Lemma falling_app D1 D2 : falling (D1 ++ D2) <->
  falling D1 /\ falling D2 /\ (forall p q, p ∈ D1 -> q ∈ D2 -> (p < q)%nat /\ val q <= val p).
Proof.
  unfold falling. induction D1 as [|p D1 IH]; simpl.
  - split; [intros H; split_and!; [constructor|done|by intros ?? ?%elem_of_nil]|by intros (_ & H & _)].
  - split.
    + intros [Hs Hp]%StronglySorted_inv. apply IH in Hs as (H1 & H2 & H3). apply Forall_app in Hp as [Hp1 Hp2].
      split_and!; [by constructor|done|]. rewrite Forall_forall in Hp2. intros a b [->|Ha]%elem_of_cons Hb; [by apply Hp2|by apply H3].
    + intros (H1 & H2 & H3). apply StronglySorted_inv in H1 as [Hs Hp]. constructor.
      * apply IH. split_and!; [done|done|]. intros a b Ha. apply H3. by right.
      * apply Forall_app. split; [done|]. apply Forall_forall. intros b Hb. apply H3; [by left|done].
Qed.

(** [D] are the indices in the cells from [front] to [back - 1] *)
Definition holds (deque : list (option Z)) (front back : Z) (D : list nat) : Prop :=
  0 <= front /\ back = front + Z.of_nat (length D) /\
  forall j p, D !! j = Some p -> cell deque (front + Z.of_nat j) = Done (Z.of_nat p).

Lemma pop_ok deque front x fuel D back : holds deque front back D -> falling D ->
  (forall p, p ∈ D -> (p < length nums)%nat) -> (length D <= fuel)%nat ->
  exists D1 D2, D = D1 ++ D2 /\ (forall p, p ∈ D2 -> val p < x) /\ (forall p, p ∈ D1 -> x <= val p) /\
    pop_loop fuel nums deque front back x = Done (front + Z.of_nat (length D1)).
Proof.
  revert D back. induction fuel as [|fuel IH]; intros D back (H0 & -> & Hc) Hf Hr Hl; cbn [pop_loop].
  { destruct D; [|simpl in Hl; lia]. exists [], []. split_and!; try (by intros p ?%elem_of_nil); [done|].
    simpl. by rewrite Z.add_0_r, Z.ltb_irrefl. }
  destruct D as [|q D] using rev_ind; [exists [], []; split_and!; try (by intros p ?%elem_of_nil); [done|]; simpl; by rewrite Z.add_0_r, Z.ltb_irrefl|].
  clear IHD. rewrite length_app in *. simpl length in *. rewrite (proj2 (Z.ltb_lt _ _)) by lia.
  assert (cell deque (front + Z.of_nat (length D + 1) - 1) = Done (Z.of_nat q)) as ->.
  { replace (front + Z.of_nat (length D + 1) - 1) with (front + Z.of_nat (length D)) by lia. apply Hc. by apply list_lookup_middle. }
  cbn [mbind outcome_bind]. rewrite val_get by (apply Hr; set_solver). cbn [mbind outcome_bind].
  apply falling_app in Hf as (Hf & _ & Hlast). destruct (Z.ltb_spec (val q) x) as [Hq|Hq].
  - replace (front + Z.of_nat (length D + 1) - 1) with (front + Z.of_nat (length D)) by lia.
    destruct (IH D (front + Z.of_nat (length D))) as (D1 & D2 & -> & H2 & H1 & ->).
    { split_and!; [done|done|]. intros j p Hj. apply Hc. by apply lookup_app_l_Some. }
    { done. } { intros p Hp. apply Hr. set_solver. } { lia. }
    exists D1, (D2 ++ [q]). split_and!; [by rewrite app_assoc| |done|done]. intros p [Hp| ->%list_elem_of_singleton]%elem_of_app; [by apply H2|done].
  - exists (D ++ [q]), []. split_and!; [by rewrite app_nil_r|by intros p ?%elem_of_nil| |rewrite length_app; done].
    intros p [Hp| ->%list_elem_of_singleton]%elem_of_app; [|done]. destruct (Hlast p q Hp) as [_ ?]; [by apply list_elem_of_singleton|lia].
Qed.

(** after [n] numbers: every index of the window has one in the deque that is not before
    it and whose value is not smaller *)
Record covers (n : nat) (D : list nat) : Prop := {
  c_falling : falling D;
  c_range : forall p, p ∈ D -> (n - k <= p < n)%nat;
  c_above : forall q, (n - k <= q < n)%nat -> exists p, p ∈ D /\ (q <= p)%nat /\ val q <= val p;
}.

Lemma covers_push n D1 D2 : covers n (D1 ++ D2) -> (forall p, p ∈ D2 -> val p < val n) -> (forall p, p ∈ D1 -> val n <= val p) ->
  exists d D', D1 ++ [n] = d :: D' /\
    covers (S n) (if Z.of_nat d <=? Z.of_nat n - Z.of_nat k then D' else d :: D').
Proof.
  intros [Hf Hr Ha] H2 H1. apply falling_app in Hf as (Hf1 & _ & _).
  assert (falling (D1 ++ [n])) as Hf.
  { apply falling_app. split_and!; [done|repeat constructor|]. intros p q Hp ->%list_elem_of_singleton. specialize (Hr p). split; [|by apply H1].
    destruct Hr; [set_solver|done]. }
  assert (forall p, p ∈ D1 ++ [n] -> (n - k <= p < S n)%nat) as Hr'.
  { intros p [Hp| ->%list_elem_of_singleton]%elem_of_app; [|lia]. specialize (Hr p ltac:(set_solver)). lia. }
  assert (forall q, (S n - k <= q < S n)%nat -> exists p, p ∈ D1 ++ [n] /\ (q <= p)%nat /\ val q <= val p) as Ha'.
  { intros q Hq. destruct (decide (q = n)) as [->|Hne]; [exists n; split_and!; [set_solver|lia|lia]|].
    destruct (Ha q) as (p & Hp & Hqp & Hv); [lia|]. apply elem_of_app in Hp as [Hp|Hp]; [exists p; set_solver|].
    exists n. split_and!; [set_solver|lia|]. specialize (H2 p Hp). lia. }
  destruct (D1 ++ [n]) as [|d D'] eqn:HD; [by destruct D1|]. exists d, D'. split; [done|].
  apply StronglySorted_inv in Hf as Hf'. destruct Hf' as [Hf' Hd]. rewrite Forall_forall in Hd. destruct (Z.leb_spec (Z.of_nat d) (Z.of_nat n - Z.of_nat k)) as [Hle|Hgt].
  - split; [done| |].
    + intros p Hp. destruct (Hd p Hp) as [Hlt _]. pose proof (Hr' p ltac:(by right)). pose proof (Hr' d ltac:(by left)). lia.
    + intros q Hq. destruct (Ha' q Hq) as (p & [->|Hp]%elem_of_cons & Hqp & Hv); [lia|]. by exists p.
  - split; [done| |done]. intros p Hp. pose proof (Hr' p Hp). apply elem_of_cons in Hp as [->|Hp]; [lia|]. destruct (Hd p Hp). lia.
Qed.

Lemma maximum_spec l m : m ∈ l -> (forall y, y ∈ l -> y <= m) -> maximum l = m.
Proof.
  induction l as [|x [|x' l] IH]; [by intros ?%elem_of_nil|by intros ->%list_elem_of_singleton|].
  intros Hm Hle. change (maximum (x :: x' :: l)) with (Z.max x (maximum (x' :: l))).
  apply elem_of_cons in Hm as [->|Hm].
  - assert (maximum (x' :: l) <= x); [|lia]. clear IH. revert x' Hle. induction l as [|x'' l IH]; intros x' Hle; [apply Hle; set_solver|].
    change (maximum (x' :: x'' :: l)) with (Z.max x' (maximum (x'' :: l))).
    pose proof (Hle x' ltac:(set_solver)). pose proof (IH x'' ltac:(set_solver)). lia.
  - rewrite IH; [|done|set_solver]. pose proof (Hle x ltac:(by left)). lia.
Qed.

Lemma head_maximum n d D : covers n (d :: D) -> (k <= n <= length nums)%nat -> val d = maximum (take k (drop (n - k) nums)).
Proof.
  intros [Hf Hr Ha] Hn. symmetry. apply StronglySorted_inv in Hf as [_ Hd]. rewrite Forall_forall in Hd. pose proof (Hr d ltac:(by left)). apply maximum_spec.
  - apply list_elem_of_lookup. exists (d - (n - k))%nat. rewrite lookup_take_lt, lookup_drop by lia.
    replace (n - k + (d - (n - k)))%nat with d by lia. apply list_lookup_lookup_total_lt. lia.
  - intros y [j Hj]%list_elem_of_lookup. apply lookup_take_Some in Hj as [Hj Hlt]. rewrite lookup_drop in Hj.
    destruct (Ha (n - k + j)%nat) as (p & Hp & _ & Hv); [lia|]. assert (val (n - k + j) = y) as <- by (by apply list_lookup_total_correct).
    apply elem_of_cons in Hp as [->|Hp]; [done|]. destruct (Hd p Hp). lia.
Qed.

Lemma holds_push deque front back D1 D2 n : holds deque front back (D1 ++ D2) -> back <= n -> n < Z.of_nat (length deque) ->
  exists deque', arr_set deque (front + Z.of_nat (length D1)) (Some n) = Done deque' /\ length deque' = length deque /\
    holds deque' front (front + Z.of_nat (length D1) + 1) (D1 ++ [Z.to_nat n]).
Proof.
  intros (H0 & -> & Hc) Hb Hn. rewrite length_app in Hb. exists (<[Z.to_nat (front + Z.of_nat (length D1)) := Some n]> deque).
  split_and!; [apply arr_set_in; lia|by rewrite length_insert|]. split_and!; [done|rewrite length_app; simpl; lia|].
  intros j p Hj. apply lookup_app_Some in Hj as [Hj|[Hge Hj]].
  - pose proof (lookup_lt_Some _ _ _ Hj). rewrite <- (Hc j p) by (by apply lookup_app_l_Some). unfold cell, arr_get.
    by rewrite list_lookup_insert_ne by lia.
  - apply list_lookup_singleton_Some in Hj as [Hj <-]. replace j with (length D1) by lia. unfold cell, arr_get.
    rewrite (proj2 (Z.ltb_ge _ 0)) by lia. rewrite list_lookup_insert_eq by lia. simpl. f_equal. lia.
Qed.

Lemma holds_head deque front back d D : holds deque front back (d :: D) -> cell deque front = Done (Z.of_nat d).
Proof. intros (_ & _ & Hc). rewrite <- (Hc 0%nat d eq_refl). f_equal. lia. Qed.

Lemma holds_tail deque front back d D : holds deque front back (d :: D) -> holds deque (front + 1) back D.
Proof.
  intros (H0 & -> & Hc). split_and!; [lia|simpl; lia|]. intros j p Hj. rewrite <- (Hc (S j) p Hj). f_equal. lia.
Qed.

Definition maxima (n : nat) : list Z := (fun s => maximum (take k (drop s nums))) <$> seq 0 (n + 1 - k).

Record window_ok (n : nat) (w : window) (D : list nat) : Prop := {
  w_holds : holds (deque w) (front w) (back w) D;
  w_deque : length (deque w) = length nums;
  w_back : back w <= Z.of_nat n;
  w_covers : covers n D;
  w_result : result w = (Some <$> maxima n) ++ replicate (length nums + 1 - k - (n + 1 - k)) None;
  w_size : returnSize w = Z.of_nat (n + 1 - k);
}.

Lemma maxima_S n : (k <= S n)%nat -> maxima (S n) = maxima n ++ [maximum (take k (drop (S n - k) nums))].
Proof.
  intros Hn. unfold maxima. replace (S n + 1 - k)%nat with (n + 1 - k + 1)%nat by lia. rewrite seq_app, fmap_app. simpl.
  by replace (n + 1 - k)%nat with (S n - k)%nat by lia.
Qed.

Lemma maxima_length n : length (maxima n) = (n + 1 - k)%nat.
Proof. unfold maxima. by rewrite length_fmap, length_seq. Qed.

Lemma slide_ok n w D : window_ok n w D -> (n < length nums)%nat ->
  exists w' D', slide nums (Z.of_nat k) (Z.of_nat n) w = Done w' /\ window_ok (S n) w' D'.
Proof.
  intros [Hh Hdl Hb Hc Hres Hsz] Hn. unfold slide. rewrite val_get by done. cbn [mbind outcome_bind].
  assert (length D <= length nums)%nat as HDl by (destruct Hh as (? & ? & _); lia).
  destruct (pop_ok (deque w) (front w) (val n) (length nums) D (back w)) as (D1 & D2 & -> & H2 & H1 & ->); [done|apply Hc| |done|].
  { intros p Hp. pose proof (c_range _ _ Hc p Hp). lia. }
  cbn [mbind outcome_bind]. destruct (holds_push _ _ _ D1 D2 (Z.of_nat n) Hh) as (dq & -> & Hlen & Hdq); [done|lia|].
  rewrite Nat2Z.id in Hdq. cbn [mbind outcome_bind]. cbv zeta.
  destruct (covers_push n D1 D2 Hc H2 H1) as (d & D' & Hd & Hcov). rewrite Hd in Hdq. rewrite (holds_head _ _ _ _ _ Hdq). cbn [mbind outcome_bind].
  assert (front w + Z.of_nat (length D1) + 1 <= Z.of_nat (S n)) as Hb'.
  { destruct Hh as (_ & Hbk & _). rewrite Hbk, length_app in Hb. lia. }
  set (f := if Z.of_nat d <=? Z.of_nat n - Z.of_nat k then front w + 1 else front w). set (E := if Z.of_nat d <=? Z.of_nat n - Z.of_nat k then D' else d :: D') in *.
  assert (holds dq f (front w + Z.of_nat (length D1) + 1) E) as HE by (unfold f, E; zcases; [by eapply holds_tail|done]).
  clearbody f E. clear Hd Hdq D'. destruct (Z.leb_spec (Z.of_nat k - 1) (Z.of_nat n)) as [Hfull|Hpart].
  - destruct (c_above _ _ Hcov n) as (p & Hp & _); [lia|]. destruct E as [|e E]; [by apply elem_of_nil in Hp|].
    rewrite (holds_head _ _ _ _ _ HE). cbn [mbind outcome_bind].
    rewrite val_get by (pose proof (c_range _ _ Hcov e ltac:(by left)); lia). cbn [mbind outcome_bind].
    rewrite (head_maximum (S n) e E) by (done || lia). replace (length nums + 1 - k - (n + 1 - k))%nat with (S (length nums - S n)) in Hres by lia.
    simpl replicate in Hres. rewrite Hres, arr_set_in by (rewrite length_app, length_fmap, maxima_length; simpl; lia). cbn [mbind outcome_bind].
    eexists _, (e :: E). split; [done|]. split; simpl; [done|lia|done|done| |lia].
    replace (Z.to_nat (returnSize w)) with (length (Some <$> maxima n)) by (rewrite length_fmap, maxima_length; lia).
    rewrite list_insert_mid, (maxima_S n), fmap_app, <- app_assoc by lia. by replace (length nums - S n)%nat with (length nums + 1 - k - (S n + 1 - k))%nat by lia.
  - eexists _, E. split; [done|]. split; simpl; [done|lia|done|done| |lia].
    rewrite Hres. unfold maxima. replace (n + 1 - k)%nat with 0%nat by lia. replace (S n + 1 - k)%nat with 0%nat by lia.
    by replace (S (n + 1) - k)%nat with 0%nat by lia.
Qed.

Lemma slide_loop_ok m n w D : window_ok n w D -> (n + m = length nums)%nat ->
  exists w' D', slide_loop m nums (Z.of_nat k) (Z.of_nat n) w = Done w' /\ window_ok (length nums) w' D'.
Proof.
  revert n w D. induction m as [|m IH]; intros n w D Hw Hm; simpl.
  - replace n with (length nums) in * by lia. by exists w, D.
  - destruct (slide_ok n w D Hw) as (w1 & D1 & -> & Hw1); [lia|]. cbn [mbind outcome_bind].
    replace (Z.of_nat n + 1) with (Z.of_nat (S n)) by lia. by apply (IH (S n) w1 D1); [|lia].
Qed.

EXERCISE: The expected answer is an exact copy of the lines above, beginning at the line with "revert n w D." and ending at the line with "- destruct (slide_ok", with both ends in.

SOLUTION TO THIS PROBLEM:
  revert n w D. induction m as [|m IH]; intros n w D Hw Hm; simpl.
  - replace n with (length nums) in * by lia. by exists w, D.
  - destruct (slide_ok n w D Hw) as (w1 & D1 & -> & Hw1); [lia|]. cbn [mbind outcome_bind].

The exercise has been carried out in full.